Pouvez-vous donner à vos futurs lecteurs quelques éléments de réponse à cette question ?
Josèphe a écrit dans son introduction à la Guerre des Juifs que cette campagne, menée en 67-70 ap. J.-C., était la plus grande de tous les temps. Voilà un premier élément de réponse : la nouvelle dynastie d’empereurs avait besoin de Josèphe pour écrire une histoire teintée de propagande romaine. Ceci comme prix de sa liberté. Mais ce que je dis là n’est pas tellement novateur. Ce qui est intéressant de creuser, en revanche, ce sont les mécanismes socio-politiques à l’œuvre dans l’Empire à l’époque où Josèphe rédige sa Guerre des Juifs.
Vespasien et Titus deviennent successivement empereurs à peu près pendant cette période de guerre : le premier en 69, le second en 78. C’est une nouvelle dynastie qui succède à celle de Jules-César. Il est donc nécessaire pour eux d’asseoir leur autorité par le biais de la propagande. La narration de la guerre en Judée fait partie de ce programme pour lequel Flavius Josèphe porte aux nues la conquête. En réalité, vue de Rome, la Judée est bien petite ! Et les Juifs, bien qu’étant une grosse minorité dans l’Empire (environ 10% de la population), ne sont pas du tout soumis à Rome qui ne sait pas gérer ce groupe dispersé mais solidaire. Les Romains se heurtent depuis longtemps à une culture qu’ils ne comprennent pas, et après la guerre, la minorité juive continue de s’accroître dans l’Empire. Pour eux, Josèphe est celui qui comprend et fait la jonction entre les deux mondes – oriental et occidental.

Flavius Josèphe est décrié par certains spécialistes. En quoi ce personnage reste-il toutefois important pour la recherche ?
Je dirai que, de manière générale, il faut prendre au sérieux les textes anciens. Et cela, même si le contenu est orienté, comme c’est le cas pour l’œuvre de Josèphe – ou pour les manuscrits de la mer Morte ou encore les évangiles.
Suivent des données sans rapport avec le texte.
(** X29.  An accepted poll sets the position: when [updateFromRest]
    accepts the polled position, the orchestrator's position becomes the
    exchange's side and size, with the exchange's entry price when that is
    positive and none otherwise, opened at the time of the poll; a flat
    exchange position whose amount is a number clears the pending order.
    An amount that is not a number makes the position flat with the size
    [NaN] and leaves the pending order and the tracked orders as they are.
    The engine, the trade statistics and the recorded entries are not
    touched. *)
Theorem accepted_poll_sets_the_position
    (b : t) (env : Env) (p : AsterPositionResponse) :
  snd (PositionStateManager.updateFromRest parseFloat (stateManager b)
         (now env) (polled p)) = true ->
  let b' := onRestPosition parseFloat b env p in
  let n := PositionStateManager.normalize parseFloat (polled p) in
  position b'
  = mkPosition (PositionStateManager.n_side n) (PositionStateManager.n_size n)
      (if Qltb 0 (PositionStateManager.n_avgEntry n)
       then Some (PositionStateManager.n_avgEntry n) else None)
      (Some (now env)) /\
  local_snapshot (stateManager b') = n /\
  PositionStateManager.reconciliationFailures (stateManager b') = 0%Z /\
  (PositionStateManager.n_side n = flat ->
   parseFloat (positionAmt p) <> NaN ->
   PositionStateManager.pendingOrder
     (PositionStateManager.state (stateManager b')) = None) /\
  (parseFloat (positionAmt p) = NaN ->
   pos_side (position b') = flat /\ pos_size (position b') = NaN /\
   PositionStateManager.pendingOrder
     (PositionStateManager.state (stateManager b'))
   = PositionStateManager.pendingOrder
       (PositionStateManager.state (stateManager b)) /\
   orderTracker b' = orderTracker b) /\
  engine b' = engine b /\ tradeStats b' = tradeStats b /\
  entries b' = entries b.
Proof.
  intros Hok b' n. subst b'. unfold onRestPosition. fold (polled p).
  pose proof (updateFromRest_true (stateManager b) (now env) (polled p) Hok)
    as Hfst.
  destruct (PositionStateManager.updateFromRest parseFloat (stateManager b)
              (now env) (polled p)) as [sm ok].
  cbn [fst snd] in *. subst ok sm. cbn [negb]. fold n.
  assert (Hflat : PositionStateManager.n_side n = flat ->
                  parseFloat (positionAmt p) <> NaN ->
                  neqb (parseFloat (positionAmt p)) 0 = true).
  { subst n. unfold PositionStateManager.normalize, polled.
    cbn [PositionStateManager.n_side PositionStateManager.positionAmt].
    destruct (parseFloat (positionAmt p)) as [|a]; [congruence|].
    cbn [nltb neqb].
    destruct (Qltb 0 a) eqn:E1; [discriminate|].
    destruct (Qltb a 0) eqn:E2; [discriminate|].
    intros _ _. apply Qltb_false in E1. apply Qltb_false in E2.
    apply Qeq_bool_iff. lra. }
  assert (Hnan : parseFloat (positionAmt p) = NaN ->
                 PositionStateManager.n_side n = flat /\
                 PositionStateManager.n_size n = NaN).
  { intro H. subst n. unfold PositionStateManager.normalize, polled.
    cbn [PositionStateManager.n_side PositionStateManager.n_size
         PositionStateManager.positionAmt].
    rewrite H. split; reflexivity. }
  destruct (neqb (parseFloat (positionAmt p)) 0) eqn:Ez; cbn [negb].
  - unfold PositionStateManager.getState,
      PositionStateManager.clearPendingOrder,
      PositionStateManager.withPending, PositionStateManager.overwrite,
      local_snapshot.
    cbn [stateManager position engine tradeStats with_stateManager
         with_position PositionStateManager.state PositionStateManager.side
         PositionStateManager.size PositionStateManager.avgEntry
         PositionStateManager.unrealizedPnl PositionStateManager.lastUpdate
         PositionStateManager.pendingOrder
         PositionStateManager.reconciliationFailures].
    split; [reflexivity|]. split; [destruct n; reflexivity|].
    split; [reflexivity|]. split; [reflexivity|].
    split; [|repeat split; reflexivity].
    intro H. rewrite H in Ez. discriminate Ez.
  - unfold PositionStateManager.getState, PositionStateManager.overwrite,
      local_snapshot.
    cbn [stateManager position engine tradeStats orderTracker
         with_stateManager with_orderTracker with_position pos_side pos_size
         PositionStateManager.state
         PositionStateManager.side PositionStateManager.size
         PositionStateManager.avgEntry PositionStateManager.unrealizedPnl
         PositionStateManager.lastUpdate PositionStateManager.pendingOrder
         PositionStateManager.reconciliationFailures].
    split; [reflexivity|]. split; [destruct n; reflexivity|].
    split; [reflexivity|].
    split; [intros Hf Hn; specialize (Hflat Hf Hn); discriminate Hflat|].
    split; [|repeat split; reflexivity].
    intro H. destruct (Hnan H) as [Hs Hz]. rewrite H.
    cbn [nabs nltb]. rewrite confirmByPositionChange_NaN.
    repeat split; assumption.
Qed.

(** X30.  Trading is frozen at the second failed poll in a row: when
    [updateFromRest] rejects the polled position the orchestrator keeps its
    position and counts the failure, and it freezes trading for 60 s exactly
    when at least one failure had been counted before; the timer's callback
    then clears the flag and the counter. *)
Theorem second_failed_poll_freezes_trading
    (b : t) (env : Env) (p : AsterPositionResponse) :
  snd (PositionStateManager.updateFromRest parseFloat (stateManager b)
         (now env)
         (PositionStateManager.mkRest (positionAmt p)
            (or_zero_string (resp_entryPrice p))
            (or_zero_string (unRealizedProfit p)))) = false ->
  let b' := onRestPosition parseFloat b env p in
  position b' = position b /\
  PositionStateManager.reconciliationFailures (stateManager b')
  = (PositionStateManager.reconciliationFailures (stateManager b) + 1)%Z /\
  (if (1 <=? PositionStateManager.reconciliationFailures (stateManager b))%Z
   then tradingFrozen b' = true /\ freezeUntil b' = (now env + 60000)%Z
   else tradingFrozen b' = tradingFrozen b /\ freezeUntil b' = freezeUntil b)
  /\
  tradingFrozen (unfreeze b') = false /\
  PositionStateManager.shouldFreezeTrading (stateManager (unfreeze b'))
  = false.
Proof.
  intros Hfail b'. subst b'. unfold onRestPosition.
  pose proof (updateFromRest_fails parseFloat (stateManager b) (now env)
                (PositionStateManager.mkRest (positionAmt p)
                   (or_zero_string (resp_entryPrice p))
                   (or_zero_string (unRealizedProfit p))) Hfail) as Hf.
  destruct (PositionStateManager.updateFromRest _ _ _ _) as [sm ok].
  cbn [fst snd] in *. subst ok. cbn [negb]. destruct Hf as [_ Hf].
  unfold PositionStateManager.shouldFreezeTrading,
    PositionStateManager.maxReconciliationFailures.
  cbn [stateManager log emit with_stateManager]. rewrite Hf.
  destruct (2 <=? PositionStateManager.reconciliationFailures (stateManager b)
                  + 1)%Z eqn:E2;
    destruct (1 <=? PositionStateManager.reconciliationFailures
                      (stateManager b))%Z eqn:E1;
    try (apply Z.leb_le in E2; apply Z.leb_gt in E1; lia);
    try (apply Z.leb_gt in E2; apply Z.leb_le in E1; lia);
    cbn; rewrite ?Hf; repeat split; reflexivity.
Qed.

End WithParseFloat2.

End OrchestratorMore.

(** * Calls in flight *)

Section InFlight.
Import BotRunner.
Import BotRunner.Async.

#[local] Hint Rewrite core_log core_with_barBuilder
  core_with_stateManager core_with_orderTracker core_with_tradeStats
  core_with_position core_with_frozen core_with_processedSignals
  core_with_trailing core_with_balance core_engineSetPosition
  core_logTradeStats : frame.

Lemma clock_core b b' : core b' = core b -> clock b' = clock b.
Proof.
  intro H. destruct (core_inv _ _ H) as (_ & _ & He & Hl & Hc & _).
  unfold clock. rewrite He, Hl, Hc. reflexivity.
Qed.

Lemma clock_log b m : clock (log b m) = clock b.
Proof. apply clock_core, core_log. Qed.

Lemma clock_with_flipHistory b fh : clock (with_flipHistory b fh) = clock b.
Proof. reflexivity. Qed.

Lemma clock_canFlip b ts : clock (fst (canFlip b ts)) = clock b.
Proof. reflexivity. Qed.

Lemma entering_await r p :
  entering (await r p)
  = entering r ++ match p with
                  | Entering _ order => [ord_timestamp order]
                  | Closing _ _ => []
                  end.
Proof.
  unfold entering, await, push; cbn [inFlight].
  rewrite flat_map_app. cbn [flat_map]. rewrite app_nil_r. reflexivity.
Qed.

Lemma entering_onBot r b : entering (onBot r b) = entering r.
Proof. reflexivity. Qed.

(** A call of [closePosition] leaves the orchestrator as it is: what it
    does to it waits for the executor. *)
Lemma closePosition_waits r why meta :
  bot (Async.closePosition r why meta) = bot r /\
  entering (Async.closePosition r why meta) = entering r.
Proof.
  unfold Async.closePosition.
  destruct (PositionSide_eqb _ flat); [split; reflexivity|].
  cbv zeta. rewrite entering_await, app_nil_r. split; reflexivity.
Qed.

Lemma enterPosition_waits r side order :
  clock (bot (Async.enterPosition r side order)) = clock (bot r) /\
  (entering (Async.enterPosition r side order) = entering r \/
   entering (Async.enterPosition r side order)
   = entering r ++ [ord_timestamp order]).
Proof.
  unfold Async.enterPosition. cbv zeta.
  destruct (match mode _ with dry_run => false | live => _ end).
  - cbn [bot onBot]. rewrite !clock_log. split; [reflexivity|left; reflexivity].
  - rewrite entering_await. cbn [bot onBot await].
    rewrite clock_log. split; [reflexivity|right; reflexivity].
Qed.

Lemma applySignal_waits r sg bar :
  clock (bot (Async.applySignal r sg bar)) = clock (bot r) /\
  (entering (Async.applySignal r sg bar) = entering r \/
   entering (Async.applySignal r sg bar) = entering r ++ [endTime bar]).
Proof.
  unfold Async.applySignal. cbv zeta.
  destruct (regimeBlocks (bot r)).
  { cbn [bot onBot]. rewrite clock_log. split; [reflexivity|left; reflexivity]. }
  assert (Hgen : forall sd order,
             ord_timestamp order = endTime bar ->
             let x :=
               if PositionSide_eqb (pos_side (position (bot r))) sd then r
               else
                 let '(b1, ok) := canFlip (bot r) (endTime bar) in
                 if negb ok then
                   onBot r
                     (log b1
                        match sd with
                        | long => "Flip budget exhausted, ignoring long signal"
                        | _ => "Flip budget exhausted, ignoring short signal"
                        end)
                 else if PositionSide_eqb (pos_side (position b1)) (opposite sd)
                 then
                   if (barCount b1 - positionOpenedAt b1 <? MIN_HOLD_BARS)%Z
                   then
                     onBot r
                       (log b1
                          "Minimum hold time not met, ignoring flip signal")
                   else
                     Async.enterPosition
                       (Async.closePosition (onBot r b1)
                          match sd with
                          | long => "flip-long"
                          | _ => "flip-short"
                          end
                          (Some (mkMeta None (Some (close bar)))))
                       sd order
                 else Async.enterPosition (onBot r b1) sd order in
             clock (bot x) = clock (bot r) /\
             (entering x = entering r \/
              entering x = entering r ++ [endTime bar])).
  { intros sd order Hts x. subst x.
    destruct (PositionSide_eqb _ sd); [split; [reflexivity|left; reflexivity]|].
    unfold canFlip. cbv zeta.
    set (b1 := with_flipHistory (bot r) _).
    destruct (negb _).
    { cbn [bot onBot]. rewrite clock_log. split; [reflexivity|left; reflexivity]. }
    destruct (PositionSide_eqb _ (opposite sd)).
    - destruct (_ <? MIN_HOLD_BARS)%Z.
      { cbn [bot onBot]. rewrite clock_log.
        split; [reflexivity|left; reflexivity]. }
      match goal with
      | |- context [Async.enterPosition ?r2 sd order] =>
          destruct (enterPosition_waits r2 sd order) as [Hc He];
          destruct (closePosition_waits (onBot r b1)
                      match sd with long => "flip-long" | _ => "flip-short" end
                      (Some (mkMeta None (Some (close bar))))) as [Hb Hn]
      end.
      rewrite Hc, Hb, Hts in *. rewrite Hn in He. cbn [bot onBot].
      split; [reflexivity|exact He].
    - destruct (enterPosition_waits (onBot r b1) sd order) as [Hc He].
      rewrite Hc, Hts in *. cbn [bot onBot].
      split; [reflexivity|exact He]. }
  destruct (type sg) eqn:Et.
  - apply Hgen. reflexivity.
  - apply Hgen. reflexivity.
  - split; [reflexivity|left; reflexivity].
Qed.

Lemma clock_trailing r bar :
  clock
    match pos_side (position (bot r)) with
    | long =>
        match highestPrice (bot r) with
        | None => with_trailing (bot r) (Some (close bar)) (lowestPrice (bot r))
        | Some h =>
            if Qltb h (close bar)
            then with_trailing (bot r) (Some (close bar)) (lowestPrice (bot r))
            else bot r
        end
    | short =>
        match lowestPrice (bot r) with
        | None => with_trailing (bot r) (highestPrice (bot r)) (Some (close bar))
        | Some l =>
            if Qltb (close bar) l
            then with_trailing (bot r) (highestPrice (bot r)) (Some (close bar))
            else bot r
        end
    | flat => bot r
    end
  = clock (bot r).
Proof.
  destruct (pos_side (position (bot r))); [| |reflexivity].
  - destruct (highestPrice (bot r)); [destruct (Qltb _ _)|]; reflexivity.
  - destruct (lowestPrice (bot r)); [destruct (Qltb _ _)|]; reflexivity.
Qed.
Il faut toujours se demander pourquoi celui qui a écrit l’a fait : l’auteur d’un texte n’a pas écrit pour rien.
En ce qui concerne plus spécifiquement Josèphe, il fait un travail d’historien (au sens de l’historien de l’Antiquité) et ne veut rien perdre de la documentation abondante dont il dispose. Il arrive donc qu’il raconte de deux manières différentes un même événement. Cette riche documentation arrive ensuite jusqu’à nous. Si l’on ne possédait pas ses écrits, on ne comprendrait pas le Nouveau Testament. Les descriptions qu’il donne ont aussi été très utiles dans la formation du Nouveau Testament : certains rédacteurs se sont sans doute appuyés sur ses récits.
En définitive, Josèphe nous aide encore à comprendre beaucoup de choses !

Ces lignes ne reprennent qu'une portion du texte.